WASHINGTON — A Cygnus cargo spacecraft launched Feb. 15 carrying more than three tons of supplies and experiments for the International Space Station.
A Northrop Grumman Antares rocket lifted off from Pad 0-A the Mid-Atlantic Regional Spaceport at 3:21 p.m. Eastern, carrying a Cygnus spacecraft on a mission designated NG-13. The Cygnus, now in orbit, is scheduled to be captured by the station’s robotic arm at about 4:05 a.m. Eastern Feb. 18.
The launch was scheduled for Feb. 9 but scrubbed minutes before liftoff because of off-nominal data from ground support equipment. NASA and Northrop Grumman postponed a second launch attempt Feb. 14 because of strong upper-level winds.
The Cygnus is named S.S. Robert Lawrence Jr. after the first African-American astronaut, who died in a 1967 aircraft crash. It is carrying 3,337 kilograms of cargo, including about 1,600 kilograms of vehicle hardware and nearly 1,000 kilograms of science payloads. Crew supplies and other equipment constitute the rest of the cargo on the spacecraft.
Among the payloads on the Cygnus are science experiments to study the effects of microgravity on bacteriophages, which are viruses that attack bacteria, as well as research on the growth of bone cells. The spacecraft is carrying the first scanning electron microscope for use in space, called Mochii and developed by Seattle-based company Voxa, to support station research.
“We’re really excited for a lot of the science that Cygnus is bringing up. Cygnus is a huge enabler of continuing the science on ISS,” said Heidi Parris, assistant program scientist for the ISS program at NASA, during a Feb. 8 pre-launch briefing at the Wallops Flight Facility here.
The vehicle hardware on Cygnus includes a new communications system called ColKa for the Columbus module on the station that will provide increased bandwidth by communicating through the European Data Relay System satellites. A new external high-definition camera is on board that will replace a similar, failed camera during a spacewalk tentatively scheduled for the spring.
The Cygnus will remain at the station until May, departing with about 3,700 kilograms of trash for disposal. After departing from the station, Cygnus will carry out the latest in a series of combustion experiments, called Saffire-4, to test how materials burn in microgravity with varying amounts of oxygen before the spacecraft reenters.
This launch comes only three and a half months after the previous Cygnus cargo mission, NG-12, which launched Nov. 2. That is the shortest time between Cygnus missions, which in the last few years have been spaced, on average, about six months apart.
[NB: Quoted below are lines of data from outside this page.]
(** * The tracedb storage adapter (db/tracedb/adapter.go)

    A shallow embedding of the adapter that binds the message store of
    [trace] to the embedded database [tracedb], and the properties of its
    Open / Close / Put / PutWithID / Get / Delete / GenID operations.

    The adapter is glue: every operation delegates to the database library
    (package [tracedb] and [tracedb/message]), to [encoding/json], to [os]
    and to the logger.  Those collaborators are not part of the adapter's
    source; they appear here as the interfaces [Storage] and [Host], and the
    adapter is defined over any implementation of them. *)

From Stdlib Require Import ZArith List String Bool Lia.
From Stdlib.Strings Require Import Byte.
Import ListNotations.
Local Open Scope Z_scope.
Local Open Scope string_scope.

Set Implicit Arguments.

(** ** Go values *)

(** A Go [[]byte]: [None] is the nil slice, [Some l] a slice holding [l]. *)
Definition bytes := option (list byte).

Definition len (b : bytes) : nat :=
  match b with
  | None => 0%nat
  | Some l => List.length l
  end.

Definition bytes_of_string (s : string) : bytes := Some (list_byte_of_string s).

(** The Go [error] interface, reduced to what the adapter observes of it:
    the message, as [errors.New] builds it and [Error()] reads it. *)
Inductive error := errors_New (msg : string).

Definition Error (e : error) : string := let 'errors_New msg := e in msg.

(** [uint32(limit)] for a Go [int]: the low 32 bits. *)
Definition uint32 (n : Z) : Z := n mod 2 ^ 32.

(** What a call does: it returns, it panics (nil pointer dereference), or
    the iteration budget of the model is exhausted before it returns. *)
Inductive outcome (A : Type) :=
| Returns (a : A)
| Panics
| OutOfFuel.
Arguments Panics {A}.
Arguments OutOfFuel {A}.

(** ** Constants of the adapter *)

Definition defaultDatabase : string := "trace".
Definition adapterName : string := "tracedb".
Definition maxResults : Z := 1024.
Definition maxTTL : string := "24h".

Record configType := { Dir : string; ValueDir : string }.

(** ** Types of the database library used by the adapter *)

(** [message.Entry], with the fields the adapter sets. *)
Record Entry := {
  ID : bytes;
  Topic : bytes;
  Payload : bytes;
  Contract : Z
}.

(** [tracedb.Query], with the fields the adapter sets. *)
Record Query := {
  qTopic : bytes;
  qContract : Z;
  qLimit : Z
}.

(** [collection.Payload]: a byte slice. *)
Definition collection_Payload := bytes.

(** One line of the log: the tag and the message given to [log.Error]. *)
Definition LogLine := (string * string)%type.

(** [log.Error(tag, msg)] appends a line to the log. *)
Definition log_Error (tag msg : string) (lg : list LogLine) : list LogLine :=
  (lg ++ [(tag, msg)])%list.

(** ** The collaborators *)

(** The database library.  [DB], [Batch] and [ItemIterator] are the states
    of the objects behind the pointers the adapter holds; a method is a
    function on the state of its receiver.  A method called through a nil
    pointer has no state to read: the adapter's operations panic there. *)
Class Storage := {
  DB : Type;
  Batch : Type;
  ItemIterator : Type;
  Clock : Type;
  (* db.Batch(fn): runs fn on a new batch of db and returns its error *)
  DB_Batch : DB -> (Batch -> Batch * option error) -> DB * option error;
  (* db.Items(query): an iterator, possibly nil, and an error *)
  DB_Items : DB -> Query -> option ItemIterator * option error;
  Batch_PutEntry : Batch -> Entry -> Batch;
  Batch_DeleteEntry : Batch -> Entry -> Batch;
  Batch_Write : Batch -> Batch * option error;
  It_First : ItemIterator -> ItemIterator;
  It_Valid : ItemIterator -> bool;
  It_Next : ItemIterator -> ItemIterator;
  It_Error : ItemIterator -> option error;
  (* it.Item().Value() *)
  It_Item_Value : ItemIterator -> bytes;
  (* message.GenID, which may read the time *)
  m_GenID : Clock -> Entry -> bytes
}.

(** The host: JSON decoding of the configuration, the file system, and the
    opening and closing of a database in it. *)
Class Host (L : Storage) := {
  World : Type;
  json_Unmarshal : string -> error + configType;
  os_MkdirAll : string -> Z -> World -> World * option error;
  (* tracedb.Open(path, nil): a database handle, possibly nil, and an error *)
  tracedb_Open : string -> World -> World * (option DB * option error);
  (* db.Close() *)
  DB_Close : DB -> World -> World * option error
}.

(** ** The adapter *)

Section Adapter.

Context {L : Storage}.

(** [type adapter struct { db *tracedb.DB; version int }] *)
Record adapter := {
  db : option DB;
  version : Z
}.
(** * dxlibv3: the application orchestrator ([app/app.go]) and the SQL
    identifier utilities ([utils]).

    The orchestrator is embedded as state-passing code over a [World] that
    holds the process-wide [App] value and the trace of every call that
    leaves the package (manager methods, hooks, the logger, the error
    group).  The utilities are embedded over byte strings, with Go's
    [strings.ToLower], [strings.ToUpper] and [strings.Trim] spelled out. *)

From Stdlib Require Import ZArith Ascii String.
From stdpp Require Import gmap strings list fin_maps.

Local Open Scope string_scope.

(* ===================================================================== *)
(** * Package [app] *)
(* ===================================================================== *)

Module App.

(** A Go [error] value is identified with its message; [None] is [nil]. *)
Definition error := string.

(** The manager methods that [start] and [Stop] call. *)
Inductive Call :=
| ConfigurationsLoad              (* configurations.Manager.Load() *)
| RedisLoadFromConfiguration      (* redis.Manager.LoadFromConfiguration("redis") *)
| DatabasesLoadFromConfiguration  (* databases.Manager.LoadFromConfiguration("storage") *)
| RedisConnectAllAtStart          (* redis.Manager.ConnectAllAtStart() *)
| DatabasesConnectAllAtStart      (* databases.Manager.ConnectAllAtStart(`storage`) *)
| TablesConnectAll                (* tables.Manager.ConnectAll() *)
| ApiStartAll                     (* api.Manager.StartAll(group, ctx) *)
| TasksStartAll                   (* tasks.Manager.StartAll(group, ctx) *)
| TasksStopAll                    (* tasks.Manager.StopAll() *)
| ApiStopAll                      (* api.Manager.StopAll() *)
| RedisDisconnectAll              (* redis.Manager.DisconnectAll() *)
| DatabasesDisconnectAll.         (* databases.Manager.DisconnectAll() *)

#[global] Instance Call_eq_dec : EqDecision Call.
Proof. solve_decision. Defined.

(** The six hook fields of [DXApp]. *)
Inductive Hook :=
| HOnDefine | HOnDefineConfiguration | HOnDefineAPI
| HOnExecute | HOnStartStorageReady | HOnStopping.

#[global] Instance Hook_eq_dec : EqDecision Hook.
Proof. solve_decision. Defined.

Inductive Level := LInfo | LError.

#[global] Instance Level_eq_dec : EqDecision Level.
Proof. solve_decision. Defined.

(** What the package does to the outside, in program order.  A call is
    recorded together with the error it returned. *)
Inductive Event :=
| EManager (c : Call) (r : option error)
| EHook (h : Hook) (r : option error)
| ELog (l : Level) (msg : string)
| EWithContext                    (* errgroup.WithContext(core.RootContext) *)
| EWait (r : option error)        (* a.RuntimeErrorGroup.Wait() *)
| ERootContextCancel.             (* core.RootContextCancel() *)

#[global] Instance Event_eq_dec : EqDecision Event.
Proof. solve_decision. Defined.

(** [DXAppEvent]: a nil-able [func() (err error)].  A hook that is set is a
    function of the calls made so far; it acts on the orchestrator only
    through the error it returns. *)
Definition DXAppEvent := option (list Event -> option error).

(** [DXApp], without [Args] and the two error-group handles, which hold
    nothing that [Run], [start], [Stop] or [execute] read. *)
Record DXApp := mkDXApp {
  nameId : string;
  Title : string;
  Description : string;
  Version : string;
  IsLoop : bool;
  IsRedisExist : bool;
  IsStorageExist : bool;
  IsAPIExist : bool;
  IsTaskExist : bool;
  DebugKey : string;
  IsDebug : bool;
  OnDefine : DXAppEvent;
  OnDefineConfiguration : DXAppEvent;
  OnDefineAPI : DXAppEvent;
  OnExecute : DXAppEvent;
  OnStartStorageReady : DXAppEvent;
  OnStopping : DXAppEvent
}.

(** [init]: the zero value (empty registries, [IsDebug: false]). *)
Definition init : DXApp :=
  mkDXApp "" "" "" "" false false false false false "" false
          None None None None None None.

Definition set_IsRedisExist (b : bool) (a : DXApp) : DXApp :=
  mkDXApp (nameId a) (Title a) (Description a) (Version a) (IsLoop a)
          b (IsStorageExist a) (IsAPIExist a) (IsTaskExist a)
          (DebugKey a) (IsDebug a) (OnDefine a) (OnDefineConfiguration a)
          (OnDefineAPI a) (OnExecute a) (OnStartStorageReady a) (OnStopping a).

Definition set_IsStorageExist (b : bool) (a : DXApp) : DXApp :=
  mkDXApp (nameId a) (Title a) (Description a) (Version a) (IsLoop a)
          (IsRedisExist a) b (IsAPIExist a) (IsTaskExist a)
          (DebugKey a) (IsDebug a) (OnDefine a) (OnDefineConfiguration a)
          (OnDefineAPI a) (OnExecute a) (OnStartStorageReady a) (OnStopping a).

Definition set_IsAPIExist (b : bool) (a : DXApp) : DXApp :=
  mkDXApp (nameId a) (Title a) (Description a) (Version a) (IsLoop a)
          (IsRedisExist a) (IsStorageExist a) b (IsTaskExist a)
          (DebugKey a) (IsDebug a) (OnDefine a) (OnDefineConfiguration a)
          (OnDefineAPI a) (OnExecute a) (OnStartStorageReady a) (OnStopping a).

Definition set_IsTaskExist (b : bool) (a : DXApp) : DXApp :=
  mkDXApp (nameId a) (Title a) (Description a) (Version a) (IsLoop a)
          (IsRedisExist a) (IsStorageExist a) (IsAPIExist a) b
          (DebugKey a) (IsDebug a) (OnDefine a) (OnDefineConfiguration a)
          (OnDefineAPI a) (OnExecute a) (OnStartStorageReady a) (OnStopping a).

(** The collaborators outside the package.  [Configurations] is the map of
    [configurations.Manager] once [Load] has returned, of which only the keys
    are read; a manager method and [Wait] answer as a function of the calls
    made so far; [Getenv] is [os.Getenv]. *)
Record Collaborators := mkCollaborators {
  Configurations : gmap string unit;
  manager : list Event -> Call -> option error;
  Wait : list Event -> option error;
  Getenv : string -> string
}.

(** The package-level state: [App], [v3.AppNameId], [log.Log.Prefix], and
    the trace. *)
Record World := mkWorld {
  app : DXApp;
  AppNameId : string;
  LogPrefix : string;
  trace : list Event
}.

Definition M (A : Type) : Type := World -> A * World.

Definition ret {A} (x : A) : M A := fun w => (x, w).

Definition bind {A B} (m : M A) (k : A -> M B) : M B :=
  fun w => let (x, w') := m w in k x w'.

#[global] Instance M_ret : MRet M := @ret.
#[global] Instance M_bind : MBind M := fun A B k m => bind m k.

(** [err = m(); if err != nil { return err }; k] *)
Definition failfast (m k : M (option error)) : M (option error) :=
  err ← m;
  match err with
  | Some e => ret (Some e)
  | None => k
  end.

Notation "'attempt' m ; k" := (failfast m k)
  (at level 20, m at level 100, k at level 200, only parsing).

Definition emit (e : Event) : M unit :=
  fun w => (tt, mkWorld (app w) (AppNameId w) (LogPrefix w) (trace w ++ [e])).

Definition get_app : M DXApp := fun w => (app w, w).

Definition modify_app (f : DXApp -> DXApp) : M unit :=
  fun w => (tt, mkWorld (f (app w)) (AppNameId w) (LogPrefix w) (trace w)).

Definition log_Info (msg : string) : M unit := emit (ELog LInfo msg).
Definition log_Error (msg : string) : M unit := emit (ELog LError msg).

Section Orchestrator.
“That’s a little more compressed than we’ve been doing, so we’ve been working hard,” said Kurt Eberly, Antares vice president at Northrop Grumman, at the pre-launch briefing. He said the company tapped into other resources, such as technicians who work on other vehicles at Vandenberg Air Force Base in California, to accelerate the preparations for this launch.
“We’re happy to be able to respond to whatever our customer has needed,” said Frank DeMauro, vice president and general manager of tactical space systems at Northrop Grumman, who said that NASA had asked Northrop to move up the launch a couple of months.
The next Cygnus mission to the ISS is currently scheduled for October, but could change depending on the schedule of commercial crew missions. After April, the station will have only a three-person crew, including just one American astronaut, Chris Cassidy, until SpaceX’s Crew Dragon or Boeing’s CST-100 Starliner starts flying astronauts to the station.
“We are discussing the best cadence on which to launch the cargo missions, and one factor is when we’ll have crewmembers on board,” said Ven Feng, manager of NASA’s ISS Transportation Integration Office. The schedule of commercial crew vehicles as well as plans to complete science investigations on the station are key factors in that planning.
Feng said that Northrop has done a “tremendous” job demonstrating its ability to fly earlier than planned for the NG-13 mission. “We may pull on that again in the near future,” he added.